Stored data:
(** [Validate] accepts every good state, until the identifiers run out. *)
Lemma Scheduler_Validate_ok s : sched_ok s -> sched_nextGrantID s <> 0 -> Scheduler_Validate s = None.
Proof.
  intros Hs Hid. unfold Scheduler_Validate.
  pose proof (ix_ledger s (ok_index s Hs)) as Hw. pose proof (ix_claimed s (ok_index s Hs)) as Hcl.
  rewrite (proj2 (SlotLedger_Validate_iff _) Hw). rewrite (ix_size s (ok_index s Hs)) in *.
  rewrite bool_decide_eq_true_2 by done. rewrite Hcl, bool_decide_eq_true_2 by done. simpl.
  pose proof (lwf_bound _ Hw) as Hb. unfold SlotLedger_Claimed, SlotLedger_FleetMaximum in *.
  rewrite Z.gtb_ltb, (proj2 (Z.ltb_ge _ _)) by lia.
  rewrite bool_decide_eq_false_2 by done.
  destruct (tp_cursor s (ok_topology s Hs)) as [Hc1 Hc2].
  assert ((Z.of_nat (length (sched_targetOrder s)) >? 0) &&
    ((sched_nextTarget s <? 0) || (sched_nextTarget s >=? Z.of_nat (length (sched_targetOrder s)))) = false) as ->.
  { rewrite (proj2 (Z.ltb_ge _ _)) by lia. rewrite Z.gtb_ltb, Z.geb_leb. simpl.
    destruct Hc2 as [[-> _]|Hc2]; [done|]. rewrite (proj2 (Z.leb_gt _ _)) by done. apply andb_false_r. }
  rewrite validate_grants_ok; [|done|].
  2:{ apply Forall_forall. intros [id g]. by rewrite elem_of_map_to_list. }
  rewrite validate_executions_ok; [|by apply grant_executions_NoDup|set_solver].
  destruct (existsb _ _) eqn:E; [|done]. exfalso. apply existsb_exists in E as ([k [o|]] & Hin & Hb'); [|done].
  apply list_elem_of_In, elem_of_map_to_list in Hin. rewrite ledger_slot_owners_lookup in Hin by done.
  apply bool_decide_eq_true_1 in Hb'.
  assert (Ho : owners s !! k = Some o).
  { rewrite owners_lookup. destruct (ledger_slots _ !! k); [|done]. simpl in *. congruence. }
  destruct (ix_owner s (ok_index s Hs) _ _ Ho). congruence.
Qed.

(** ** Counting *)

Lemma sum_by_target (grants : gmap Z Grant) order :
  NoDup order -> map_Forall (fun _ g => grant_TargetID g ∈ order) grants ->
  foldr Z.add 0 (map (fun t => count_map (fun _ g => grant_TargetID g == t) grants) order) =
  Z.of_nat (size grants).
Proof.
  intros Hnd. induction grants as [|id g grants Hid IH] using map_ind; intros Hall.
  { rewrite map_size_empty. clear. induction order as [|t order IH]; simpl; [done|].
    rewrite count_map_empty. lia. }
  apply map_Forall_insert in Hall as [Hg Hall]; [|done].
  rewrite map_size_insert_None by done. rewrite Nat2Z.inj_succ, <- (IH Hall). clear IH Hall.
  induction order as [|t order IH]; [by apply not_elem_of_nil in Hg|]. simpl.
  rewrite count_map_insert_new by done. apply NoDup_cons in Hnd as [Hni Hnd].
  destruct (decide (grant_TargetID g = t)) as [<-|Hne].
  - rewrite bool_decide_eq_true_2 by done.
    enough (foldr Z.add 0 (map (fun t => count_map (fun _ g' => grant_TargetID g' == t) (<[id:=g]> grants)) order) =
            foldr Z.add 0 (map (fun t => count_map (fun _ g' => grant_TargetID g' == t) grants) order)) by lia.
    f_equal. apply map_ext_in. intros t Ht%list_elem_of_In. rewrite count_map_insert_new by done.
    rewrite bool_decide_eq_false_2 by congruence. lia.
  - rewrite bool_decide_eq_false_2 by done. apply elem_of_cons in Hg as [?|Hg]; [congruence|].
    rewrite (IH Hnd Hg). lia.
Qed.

==

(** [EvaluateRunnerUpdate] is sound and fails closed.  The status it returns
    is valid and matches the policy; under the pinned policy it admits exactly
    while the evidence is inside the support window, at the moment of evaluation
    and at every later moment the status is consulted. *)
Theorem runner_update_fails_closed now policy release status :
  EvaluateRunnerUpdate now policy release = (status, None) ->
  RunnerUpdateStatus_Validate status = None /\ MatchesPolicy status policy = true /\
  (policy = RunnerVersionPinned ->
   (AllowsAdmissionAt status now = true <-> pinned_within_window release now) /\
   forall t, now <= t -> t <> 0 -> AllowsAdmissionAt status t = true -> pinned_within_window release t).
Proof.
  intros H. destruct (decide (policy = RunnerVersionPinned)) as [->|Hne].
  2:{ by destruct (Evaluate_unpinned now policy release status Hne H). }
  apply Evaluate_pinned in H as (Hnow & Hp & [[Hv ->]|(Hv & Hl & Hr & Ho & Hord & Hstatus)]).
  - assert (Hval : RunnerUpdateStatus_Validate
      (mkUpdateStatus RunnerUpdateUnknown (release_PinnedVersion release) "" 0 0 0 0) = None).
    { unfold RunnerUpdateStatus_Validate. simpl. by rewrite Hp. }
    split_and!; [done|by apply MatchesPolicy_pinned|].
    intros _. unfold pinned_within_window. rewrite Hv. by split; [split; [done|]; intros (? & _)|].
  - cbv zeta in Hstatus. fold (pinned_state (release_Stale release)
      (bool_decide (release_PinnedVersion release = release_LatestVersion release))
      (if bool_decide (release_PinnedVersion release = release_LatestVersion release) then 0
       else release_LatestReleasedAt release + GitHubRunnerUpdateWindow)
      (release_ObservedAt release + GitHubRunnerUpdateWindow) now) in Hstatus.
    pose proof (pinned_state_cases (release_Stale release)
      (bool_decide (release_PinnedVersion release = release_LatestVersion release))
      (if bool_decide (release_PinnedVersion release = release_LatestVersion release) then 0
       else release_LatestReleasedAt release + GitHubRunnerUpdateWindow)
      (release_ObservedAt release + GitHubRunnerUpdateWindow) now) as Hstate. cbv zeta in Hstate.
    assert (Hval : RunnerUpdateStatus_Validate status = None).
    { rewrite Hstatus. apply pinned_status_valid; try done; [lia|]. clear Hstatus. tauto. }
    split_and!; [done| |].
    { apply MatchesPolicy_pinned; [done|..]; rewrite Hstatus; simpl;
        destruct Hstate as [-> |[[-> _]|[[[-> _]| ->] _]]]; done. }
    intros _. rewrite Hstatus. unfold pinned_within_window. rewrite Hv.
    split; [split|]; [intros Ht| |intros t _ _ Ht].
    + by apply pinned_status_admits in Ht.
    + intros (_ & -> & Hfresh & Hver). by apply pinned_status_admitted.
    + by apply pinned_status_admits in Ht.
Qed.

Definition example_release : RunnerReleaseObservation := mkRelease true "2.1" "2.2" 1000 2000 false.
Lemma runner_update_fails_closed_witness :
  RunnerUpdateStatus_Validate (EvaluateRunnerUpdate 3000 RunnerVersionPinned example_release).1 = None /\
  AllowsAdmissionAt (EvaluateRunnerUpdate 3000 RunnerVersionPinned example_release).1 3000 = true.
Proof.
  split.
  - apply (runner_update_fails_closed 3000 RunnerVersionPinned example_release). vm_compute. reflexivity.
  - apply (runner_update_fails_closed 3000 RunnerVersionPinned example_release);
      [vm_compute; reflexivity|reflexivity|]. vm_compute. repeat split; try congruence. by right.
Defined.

--

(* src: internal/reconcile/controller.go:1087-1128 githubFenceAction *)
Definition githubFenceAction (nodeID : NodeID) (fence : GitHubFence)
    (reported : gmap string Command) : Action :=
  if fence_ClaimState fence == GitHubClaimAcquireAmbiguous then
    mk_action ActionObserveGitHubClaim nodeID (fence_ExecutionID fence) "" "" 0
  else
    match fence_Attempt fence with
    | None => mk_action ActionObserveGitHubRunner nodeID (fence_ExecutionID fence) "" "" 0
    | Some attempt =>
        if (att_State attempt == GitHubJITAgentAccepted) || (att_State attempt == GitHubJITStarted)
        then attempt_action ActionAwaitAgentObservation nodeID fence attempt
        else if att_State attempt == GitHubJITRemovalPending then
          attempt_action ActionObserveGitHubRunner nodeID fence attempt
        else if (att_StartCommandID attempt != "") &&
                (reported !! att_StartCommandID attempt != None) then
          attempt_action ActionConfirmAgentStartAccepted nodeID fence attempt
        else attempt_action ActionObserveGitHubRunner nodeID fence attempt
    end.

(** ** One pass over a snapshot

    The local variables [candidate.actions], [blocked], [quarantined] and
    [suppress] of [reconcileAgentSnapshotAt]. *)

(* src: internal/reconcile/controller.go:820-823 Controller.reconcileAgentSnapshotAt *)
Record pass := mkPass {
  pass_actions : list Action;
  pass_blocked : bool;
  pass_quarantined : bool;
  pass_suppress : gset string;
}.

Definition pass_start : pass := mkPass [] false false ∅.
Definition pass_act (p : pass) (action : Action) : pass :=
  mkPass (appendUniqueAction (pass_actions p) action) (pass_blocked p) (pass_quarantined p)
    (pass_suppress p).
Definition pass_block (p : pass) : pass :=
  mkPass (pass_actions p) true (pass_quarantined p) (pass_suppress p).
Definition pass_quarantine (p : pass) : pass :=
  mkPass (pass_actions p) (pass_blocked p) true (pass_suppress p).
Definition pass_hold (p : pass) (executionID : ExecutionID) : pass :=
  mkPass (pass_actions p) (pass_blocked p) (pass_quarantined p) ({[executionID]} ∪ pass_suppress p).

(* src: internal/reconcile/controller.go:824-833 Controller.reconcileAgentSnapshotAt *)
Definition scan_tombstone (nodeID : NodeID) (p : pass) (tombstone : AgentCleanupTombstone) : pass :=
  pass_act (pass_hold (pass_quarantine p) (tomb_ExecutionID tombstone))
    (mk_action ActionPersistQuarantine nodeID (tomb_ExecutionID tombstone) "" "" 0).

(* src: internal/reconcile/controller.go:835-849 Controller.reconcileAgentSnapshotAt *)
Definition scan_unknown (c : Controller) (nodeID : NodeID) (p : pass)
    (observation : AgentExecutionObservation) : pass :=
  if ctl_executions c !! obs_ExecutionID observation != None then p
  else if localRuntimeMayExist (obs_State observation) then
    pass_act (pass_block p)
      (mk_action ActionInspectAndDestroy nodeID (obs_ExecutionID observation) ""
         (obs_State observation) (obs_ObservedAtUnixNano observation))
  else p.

[THE PROBLEM]
All lines of the records above with the word "Hval" in them are to be copied.

[EXERCISE SOLUTION]
  - assert (Hval : RunnerUpdateStatus_Validate
    assert (Hval : RunnerUpdateStatus_Validate status = None).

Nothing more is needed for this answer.